What is the difference between site-to-site VPN and remote access VPN?

A site-to-site VPN connects entire networks, such as a branch office to headquarters, using VPN gateways (routers/firewalls). It is always on and transparent to users. A remote access VPN connects individual users to a corporate network, typically using client software or a web browser. Remote access VPNs are on-demand and require user authentication. Site-to-site VPNs usually use IPsec; remote access VPNs often use SSL/TLS or IPsec with a client.

Which VPN protocol is most secure: PPTP, L2TP/IPsec, or IPsec?

IPsec with strong encryption (AES-256) and authentication (SHA-256) is the most secure. L2TP/IPsec is also secure but adds overhead from L2TP. PPTP is the least secure due to its use of MPPE (RC4) and known vulnerabilities. For modern deployments, IPsec or SSL VPN are recommended. WireGuard is also highly secure but newer.

What ports does IPsec use?

IPsec uses UDP port 500 for IKE (Internet Key Exchange), UDP port 4500 for NAT-T (NAT traversal), and IP protocol 50 for ESP (Encapsulating Security Payload) or IP protocol 51 for AH (Authentication Header). IKEv2 also uses UDP 500 and 4500. Some implementations may use TCP 10000 for IKE behind firewalls, but this is rare.

What is split tunneling and when should I use it?

Split tunneling is a VPN configuration where only traffic destined for the corporate network goes through the VPN; all other traffic (e.g., Internet) goes directly to the ISP. It reduces bandwidth on the VPN and improves performance for non-corporate traffic. However, it is less secure because the client is exposed to the Internet and can be compromised, potentially allowing attacks on the corporate network. Use split tunneling when security requirements are lower and bandwidth is limited.

Why does my IPsec VPN fail when behind a NAT router?

IPsec packets contain integrity checks that include the source IP address. NAT changes the source IP, causing the integrity check to fail at the receiver. NAT-T (NAT Traversal) solves this by encapsulating IPsec packets inside UDP (port 4500), which does not require the original source IP for integrity. Ensure both endpoints support NAT-T and that it is enabled.

What is the difference between IPsec transport mode and tunnel mode?

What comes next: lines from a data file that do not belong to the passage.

(* ===== verification/Server.v ===== *)
(** One Redis shard as the pods use it: the key space, the cache of loaded
    scripts, and the commands EVALSHA and SCRIPT LOAD, which run the three Lua
    scripts of v_db_script atomically.  The SHA-1 of a script text is computed
    by the server and is a parameter. *)
From S2P Require Import Prelude Dpdk Heap Redis Scripts World DbScript.

Class ScriptSha := {
  script_sha : v_script_id_t → bytes;
  script_sha_length id : length (script_sha id) = V_DB_SCRIPT_SHA_LEN;
  script_sha_no_nul id : head (script_sha id) ≠ Some NUL;
  script_sha_inj id id' : script_sha id = script_sha id' → id = id';
}.

Section server.
Context {R : Redis} {L : Lua} {SS : ScriptSha}.

Record shard := Shard { sh_store : rstore; sh_loaded : v_script_id_t → bool }.

Definition all_scripts : list v_script_id_t :=
  [V_SCRIPT_SESS_CAS_WRITE; V_SCRIPT_SESS_DELETE; V_SCRIPT_TEID_REFILL].

Definition NOSCRIPT : bytes := $"NOSCRIPT No matching script. Please use EVAL.".

(** The body of a script applied to KEYS and ARGV: a missing element is nil,
    which the command it is passed to rejects; further elements are ignored. *)
Definition run_script (id : v_script_id_t) (keys args : list bytes) (s : rstore) : v_db_reply * rstore :=
  match id, keys, args with
  | V_SCRIPT_SESS_CAS_WRITE, k :: _, ver :: data :: ttl :: _ => return_integer (lua_sess_cas_write k ver data ttl) s
  | V_SCRIPT_SESS_DELETE, k :: _, ver :: _ => return_integer (lua_sess_delete k ver) s
  | V_SCRIPT_TEID_REFILL, fk :: nk :: _, blk :: floor :: _ =>
      match lua_teid_refill fk nk blk floor s with
      | (inr r, s') => (r, s')
      | (inl e, s') => (V_DB_REPLY_ERROR e, s')
      end
  | _, _, _ => (V_DB_REPLY_ERROR $"ERR", s)
  end.

(** One command on the shard. *)
Definition serve (argv : list bytes) (sh : shard) : v_db_reply * shard :=
  match argv with
  | cmd :: sha :: numkeys :: rest =>
      if decide (cmd = $"EVALSHA") then
        match List.find (λ id, sh_loaded sh id && bool_decide (script_sha id = sha)) all_scripts with
        | None => (V_DB_REPLY_ERROR NOSCRIPT, sh)
        | Some id =>
            let n := Z.to_nat (strtoull numkeys) in
            let '(r, s') := run_script id (take n rest) (drop n rest) (sh_store sh) in
            (r, Shard s' (sh_loaded sh))
        end
      else if decide (cmd = $"SCRIPT" ∧ sha = $"LOAD") then
        match List.find (λ id, bool_decide (g_script_src id = numkeys)) all_scripts with
        | None => (V_DB_REPLY_ERROR $"ERR", sh)
        | Some id => (V_DB_REPLY_STRING (script_sha id),
                      Shard (sh_store sh) (λ i, bool_decide (i = id) || sh_loaded sh i))
        end
      else
        let '(r, s') := exec argv (sh_store sh) in (r, Shard s' (sh_loaded sh))
  | _ => let '(r, s') := exec argv (sh_store sh) in (r, Shard s' (sh_loaded sh))
  end.

End server.

(** A concrete SHA assignment for the examples. *)
Module FixedSha.

Definition sha (id : v_script_id_t) : bytes := replicate 39 "a"%char ++ dec (script_index id).

#[export, refine] Instance fixed_sha : ScriptSha := { script_sha := sha }.
Proof.
  - intros []; by vm_compute.
  - intros []; by vm_compute.
  - intros [] []; by vm_compute.
Defined.

End FixedSha.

In transport mode, only the payload of the IP packet is encrypted; the original IP header remains intact. This is used for end-to-end communication between hosts. In tunnel mode, the entire IP packet (header and payload) is encrypted and encapsulated within a new IP packet. This is used for VPN gateways (site-to-site). Tunnel mode hides the original source and destination IPs.

Can I use GRE without IPsec?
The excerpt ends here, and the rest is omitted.